**Directions for this task**
Return every line from the one with "Forall fs_op_ok ops -> zlen" through the one with "[FsSet (Some [97])", inclusive, exactly as it appears below.

'''

Lemma set_bin_spec n st M key val :
  fstor_geometry -> 0 <= n -> n + 2 < 2 ^ 32 -> fs_inv n st M -> zlen val < 2 ^ 31 ->
  Forall (fun b => 0 < b < 256) (default [] key) -> Forall is_byte val ->
  exists r st' M', jd_settings_set_bin st key val = Ret (r, st') /\ fs_inv (n + 1) st' M' /\ set_result M key val r M'.
Proof.
  intros Hg Hn Hn2 Hi Hval Hkb Hvb. unfold jd_settings_set_bin. cbv zeta.
  destruct (key_ok key) eqn:Hk; cbn [negb].
  2: { exists (-1), st, M. split; [done|]. split; [eapply fs_inv_mono; [done|lia]|by constructor]. }
  destruct key as [k|]; [|done]. cbn [default from_option id] in *.
  destruct (Z.gtb_spec (zlen val) (u32 (FSTOR_HEADER_SIZE st - 200))) as [Hlong|_].
  { exists (-2), st, M. split; [done|]. split; [eapply fs_inv_mono; [done|lia]|].
    apply SetTooLong. pose proof (g_size Hg). pose proof (g_total Hg). unfold FSTOR_HEADER_SIZE in Hlong.
      destruct Hi as [[Hp|Hp] _]; rewrite Hp in Hlong; [|fold hsize in Hlong; rewrite u32_small in Hlong by lia; lia].
      change (u32 (0 * JD_FLASH_PAGE_SIZE - 200)) with (2 ^ 32 - 200) in Hlong. lia. }
  destruct (find_entry_spec n st M k Hg Hn Hi) as (e & st1 & s & g & L & -> & Hu & -> & He). obind.
  pose proof (key_ok_kv k val Hk Hkb Hval Hvb) as Hkv.
  pose proof (align8 (zlen val) ltac:(pose proof (zlen_nonneg val); lia)) as [_ Hal8].
  destruct (match e with Some e => _ | None => false end) eqn:Hsame.
  { exists 0, st1, (<[k := val]> (amap L)). split; [done|]. split; [|by constructor].
    destruct e as [e|]; [|done]. destruct He as (v & Hv & Esz & Erd). apply andb_true_iff in Hsame as [Hs1 Hs2].
    apply Z.eqb_eq in Hs1. apply bool_decide_eq_true in Hs2. rewrite Esz in Hs1. rewrite <- Hs1, Erd in Hs2. subst v.
    rewrite insert_id by done. eapply in_use_inv; [done|lia]. }
  destruct (Z.ltb_spec (free_space st1) (align (zlen val) + sizeof_entry)) as [Hfull|Hroom].
  - pose proof Hu as (Hm & Hsd & Hgn). destruct (gc_spec st1 s g L Hg Hm Hsd ltac:(lia)) as (st2 & -> & Hm2 & Hsd2).
    obind. assert (in_use (n + 1) st2 (hsize - s) (g + 1) (live L)) as Hu2 by (split_and!; [done|done|lia]).
    destruct (Z.ltb_spec (free_space st2) (align (zlen val) + sizeof_entry)) as [Hfull2|Hroom2]; cbn [negb].
    + exists (-3), st2, (amap L). split; [done|]. split; [rewrite <- amap_live; eapply in_use_inv; [done|lia]|].
      apply SetFull. rewrite <- amap_live, map_space_amap by apply live_NoDup.
      pose proof (free_space_log _ _ _ _ _ (align (zlen val) + sizeof_entry) Hg Hu2 ltac:(unfold sizeof_entry; lia) Hfull2).
      unfold sizeof_entry in *. lia.
    + destruct (append_in_use _ _ _ _ _ k val Hg Hu2 Hkv Hroom2) as [Hle Hu3].
      rewrite (proj2 (Z.leb_le _ _) Hle). eexists 0, _, (<[k := val]> (amap L)). split; [done|]. split; [|by constructor].
      rewrite <- amap_live, <- amap_snoc. eapply in_use_inv; [exact Hu3|lia].
  - obind. cbn [negb]. destruct (append_in_use _ _ _ _ _ k val Hg Hu Hkv Hroom) as [Hle Hu3].
    rewrite (proj2 (Z.leb_le _ _) Hle). eexists 0, _, (<[k := val]> (amap L)). split; [done|]. split; [|by constructor].
    rewrite <- amap_snoc. eapply in_use_inv; [exact Hu3|lia].
Qed.

(** What [jd_settings_get_bin] answers from the map: for a key that is not
    there, a negative number ([missing_is_minus_two] has which one). *)
Inductive get_result (M : gmap (list Z) (list Z)) : option (list Z) -> list Z -> Z -> Z -> list Z -> Prop :=
  | GetBadKey key dst space : key_ok key = false -> get_result M key dst space (-1) dst
  | GetMissing k dst space r : key_ok (Some k) = true -> M !! k = None -> r < 0 -> get_result M (Some k) dst space r dst
  | GetSize k v dst space : M !! k = Some v -> space < zlen v -> get_result M (Some k) dst space (zlen v) dst
  | GetValue k v dst space dst' : M !! k = Some v -> zlen v <= space -> mread dst' 0 (zlen v) = v ->
      get_result M (Some k) dst space (zlen v) dst'.

Lemma get_bin_spec n st M key dst space :
  fstor_geometry -> 0 <= n -> fs_inv n st M -> space <= zlen dst ->
  exists r dst' st', jd_settings_get_bin st key dst space = Ret (r, dst', st') /\ fs_inv (n + 1) st' M /\
    get_result M key dst space r dst'.
Proof.
  intros Hg Hn Hi Hsp. unfold jd_settings_get_bin. destruct (key_ok key) eqn:Hk; cbn [negb].
  2: { exists (-1), dst, st. split; [done|]. split; [eapply fs_inv_mono; [done|lia]|by constructor]. }
  destruct key as [k|]; [|done]. cbn [default from_option id].
  destruct (find_entry_spec n st M k Hg Hn Hi) as (e & st1 & s & g & L & -> & Hu & -> & He). obind.
  assert (fs_inv (n + 1) st1 (amap L)) as Hinv by (eapply in_use_inv; [done|lia]).
  destruct e as [e|]; [|exists (-2), dst, st1; split_and!; try done; constructor; [done..|lia]].
  destruct He as (v & Hv & -> & Hrd). eexists (zlen v), _, st1. split; [done|]. split; [done|].
  rewrite Z.geb_leb. destruct (Z.leb_spec (zlen v) space) as [Hle|Hlt]; [|by eapply GetSize].
  apply GetValue; [done|done|]. set (src := mread (fs_mem st1) (e_offset (fs_mem st1) e) space).
  assert (zlen v <= zlen src /\ mread src 0 (zlen v) = v) as [Hls Hsrc].
  { assert (mread src 0 (zlen v) = v) as Hs.
    { rewrite <- Hrd at 2. unfold src, mread. rewrite drop_0, take_take. f_equal. unfold zlen in *. lia. }
    split; [|done]. unfold mread in Hs. apply (f_equal length) in Hs. rewrite length_take, length_drop in Hs.
    unfold zlen in *. lia. }
  rewrite <- Hsrc at 2. unfold mwrite. change (Z.to_nat 0) with 0%nat. rewrite take_0. cbn [app Nat.add].
  unfold mread. rewrite !drop_0, take_app_le; [done|]. unfold zlen in *. lia.
Qed.

(** Calls, and a loss of power between two of them. *)
Inductive fs_op := FsSet (key : option (list Z)) (val : list Z) | FsGet (key : option (list Z)) (dst : list Z) (space : Z) | FsRestart.
Inductive fs_reply := FsCode (r : Z) | FsBuffer (r : Z) (dst : list Z) | FsNone.

Definition fs_restart (st : fstor) : fstor :=
  {| fs_mem := fs_mem st; settings := None; last_entry := 0; data_start := 0; used_data_pages := []; header_pages := 0 |}.

Definition fs_step (st : fstor) (o : fs_op) : outcome (fs_reply * fstor) :=
  match o with
  | FsSet key val => '(r, st) ← jd_settings_set_bin st key val; Ret (FsCode r, st)
  | FsGet key dst space => '(r, dst, st) ← jd_settings_get_bin st key dst space; Ret (FsBuffer r dst, st)
  | FsRestart => Ret (FsNone, fs_restart st)
  end.
Fixpoint fs_run (st : fstor) (ops : list fs_op) : outcome (list fs_reply * fstor) :=
  match ops with
  | [] => Ret ([], st)
  | o :: ops => '(r, st) ← fs_step st o; '(rs, st) ← fs_run st ops; Ret (r :: rs, st)
  end.

Inductive map_step (M : gmap (list Z) (list Z)) : fs_op -> fs_reply -> gmap (list Z) (list Z) -> Prop :=
  | MapSet key val r M' : set_result M key val r M' -> map_step M (FsSet key val) (FsCode r) M'
  | MapGet key dst space r dst' : get_result M key dst space r dst' -> map_step M (FsGet key dst space) (FsBuffer r dst') M
  | MapRestart : map_step M FsRestart FsNone M.
Inductive map_run : gmap (list Z) (list Z) -> list fs_op -> list fs_reply -> Prop :=
  | MapNil M : map_run M [] []
  | MapCons M o r M' ops rs : map_step M o r M' -> map_run M' ops rs -> map_run M (o :: ops) (r :: rs).

(** C strings and buffers as callers have them. *)
Definition fs_op_ok (o : fs_op) : Prop :=
  match o with
  | FsSet key val => Forall (fun b => 0 < b < 256) (default [] key) /\ Forall is_byte val /\ zlen val < 2 ^ 31
  | FsGet key dst space => space <= zlen dst
  | FsRestart => True
  end.

Lemma fs_run_simulates ops : fstor_geometry -> forall n st M,
  0 <= n -> n + zlen ops + 1 < 2 ^ 32 -> fs_inv n st M -> Forall fs_op_ok ops ->
  exists rs st', fs_run st ops = Ret (rs, st') /\ map_run M ops rs.
Proof.
  intros Hg. induction ops as [|o ops IH]; intros n st M Hn Hlen Hi Hok; cbn [fs_run].
  { exists [], st. split; [done|constructor]. }
  apply Forall_cons in Hok as [Ho Hok]. assert (zlen (o :: ops) = 1 + zlen ops) as Hz by (unfold zlen; simpl; lia).
  pose proof (zlen_nonneg ops).
  assert (exists r st1 M1, fs_step st o = Ret (r, st1) /\ fs_inv (n + 1) st1 M1 /\ map_step M o r M1)
    as (r & st1 & M1 & -> & Hi1 & Hst).
  { destruct o as [key val|key dst space|]; cbn [fs_step].
    - destruct Ho as (Ho1 & Ho2 & Ho3). destruct (set_bin_spec n st M key val) as (r & st' & M' & -> & Hi' & Hr); try done; try lia.
      obind. eexists _, _, M'. split; [done|]. split; [done|]. by constructor.
    - destruct (get_bin_spec n st M key dst space) as (r & dst' & st' & -> & Hi' & Hr); try done.
      obind. eexists _, _, M. split; [done|]. split; [done|]. by constructor.
    - eexists _, _, M. split; [done|]. split; [|constructor].
      destruct Hi as [_ [(s & g & L & ? & ? & ? & _)|(? & ? & _ & ? & ?)]]; (split; [by left|]).
      + left. exists s, g, L. split_and!; try done; [lia|by left].
      + right. by split_and!. }
  obind. destruct (IH (n + 1) st1 M1) as (rs & st' & -> & Hrun); try done; try lia.
  obind. eexists _, st'. split; [done|]. by econstructor.
Qed.

(** C4. The settings store is a map that survives restarts: on flash that has
    no store yet, any sequence of sets, gets and restarts ends without a failed
    assertion, and every reply is that of a map from keys to values: a get
    gives the size of the value set last, and its bytes when the buffer is big
    enough, also after garbage collection has moved it and after a restart; for
    a key that is not there it is a negative number and the buffer is left alone;
    a set either takes effect and returns 0, or changes nothing, and does so only
    for a bad key, a value longer than an area minus 200 bytes, or when the
    settings that are live leave no room for it. *)
Theorem fstor_refines_map st ops :
  fstor_geometry -> zlen (fs_mem st) = JD_FSTOR_TOTAL_SIZE ->
  valid_hdr (fs_mem st) 0 = false -> valid_hdr (fs_mem st) hsize = false ->
  Forall fs_op_ok ops -> zlen ops < 2 ^ 32 - 2 ->
  exists rs st', fs_run (fs_restart st) ops = Ret (rs, st') /\ map_run ∅ ops rs.
Proof.
  intros Hg Hl Hv0 Hv1 Hok Hlen. apply (fs_run_simulates ops Hg 0); try done; try lia.
  split; [by left|]. right. by split_and!.
Qed.
End FstorProofs.

(** *** NOR flash *)

(** Programming clears bits; a page is 64 bytes, the two areas 256 each. *)
Definition nor_program (m : list Z) (off : Z) (src : list Z) : list Z :=
  mwrite m off (zip_with Z.land (mread m off (zlen src)) src).
Definition nor_erase (m : list Z) (off : Z) : list Z := mwrite m off (replicate 64 0xff).
#[export] Instance nor_flash : Flash := {|
  JD_FLASH_PAGE_SIZE := 64; JD_FSTOR_TOTAL_SIZE := 512; JD_FSTOR_HEADER_PAGES := 4; JD_FSTOR_MAX_DATA_PAGES := 32;
  flash_program := nor_program; flash_erase := nor_erase |}.

#[export] Instance nor_flash_laws : FlashLaws.
Proof.
  constructor; [|done]. intros m off src Hb Ho Hl Hff. cbn [flash_program nor_flash]. unfold nor_program. rewrite Hff.
  f_equal. clear -Hb. induction Hb as [|b src Hb _ IH]; [done|]. cbn [length replicate zip_with]. rewrite IH. f_equal.
  rewrite Z.land_comm. change 0xff with (Z.ones 8). rewrite Z.land_ones by lia. apply Z.mod_small. exact Hb.
Qed.

Lemma nor_geometry : fstor_geometry.
Proof. constructor; vm_compute; done. Qed.

(** Two settings, the second overwritten until the area is collected, and a
    restart. *)
Definition blank_store : fstor :=
  {| fs_mem := replicate 512 0xff; settings := None; last_entry := 0; data_start := 0; used_data_pages := []; header_pages := 0 |}.
Definition demo_settings : list fs_op :=
  [FsSet (Some [97]) [1; 2; 3]; FsSet (Some [98]) [4]; FsSet (Some [98]) [5]; FsSet (Some [98]) [6]; FsSet (Some [98]) [7];
   FsSet (Some [98]) [8]; FsSet (Some [98]) [9]; FsRestart; FsGet (Some [97]) [0; 0; 0; 0] 4; FsGet (Some [98]) [0] 1].

Lemma fstor_refines_map_witness :
  (exists rs st', fs_run (fs_restart blank_store) demo_settings = Ret (rs, st') /\ map_run ∅ demo_settings rs) /\
  match fs_run (fs_restart blank_store) demo_settings with
  | Ret (rs, st') => drop 8 rs = [FsBuffer 3 [1; 2; 3; 255]; FsBuffer 1 [9]] /\ settings st' = Some 256
  | _ => False
  end.
Proof.
  split; [|vm_compute; done].
  apply (fstor_refines_map blank_store demo_settings nor_geometry); [vm_compute; done..| |vm_compute; done].
  repeat constructor; vm_compute; done.
Defined.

'''

**Exercise solution**
  Forall fs_op_ok ops -> zlen ops < 2 ^ 32 - 2 ->
  exists rs st', fs_run (fs_restart st) ops = Ret (rs, st') /\ map_run ∅ ops rs.
Proof.
  intros Hg Hl Hv0 Hv1 Hok Hlen. apply (fs_run_simulates ops Hg 0); try done; try lia.
  split; [by left|]. right. by split_and!.
Qed.
End FstorProofs.

(** *** NOR flash *)

(** Programming clears bits; a page is 64 bytes, the two areas 256 each. *)
Definition nor_program (m : list Z) (off : Z) (src : list Z) : list Z :=
  mwrite m off (zip_with Z.land (mread m off (zlen src)) src).
Definition nor_erase (m : list Z) (off : Z) : list Z := mwrite m off (replicate 64 0xff).
#[export] Instance nor_flash : Flash := {|
  JD_FLASH_PAGE_SIZE := 64; JD_FSTOR_TOTAL_SIZE := 512; JD_FSTOR_HEADER_PAGES := 4; JD_FSTOR_MAX_DATA_PAGES := 32;
  flash_program := nor_program; flash_erase := nor_erase |}.

#[export] Instance nor_flash_laws : FlashLaws.
Proof.
  constructor; [|done]. intros m off src Hb Ho Hl Hff. cbn [flash_program nor_flash]. unfold nor_program. rewrite Hff.
  f_equal. clear -Hb. induction Hb as [|b src Hb _ IH]; [done|]. cbn [length replicate zip_with]. rewrite IH. f_equal.
  rewrite Z.land_comm. change 0xff with (Z.ones 8). rewrite Z.land_ones by lia. apply Z.mod_small. exact Hb.
Qed.

Lemma nor_geometry : fstor_geometry.
Proof. constructor; vm_compute; done. Qed.

(** Two settings, the second overwritten until the area is collected, and a
    restart. *)
Definition blank_store : fstor :=
  {| fs_mem := replicate 512 0xff; settings := None; last_entry := 0; data_start := 0; used_data_pages := []; header_pages := 0 |}.
Definition demo_settings : list fs_op :=
  [FsSet (Some [97]) [1; 2; 3]; FsSet (Some [98]) [4]; FsSet (Some [98]) [5]; FsSet (Some [98]) [6]; FsSet (Some [98]) [7];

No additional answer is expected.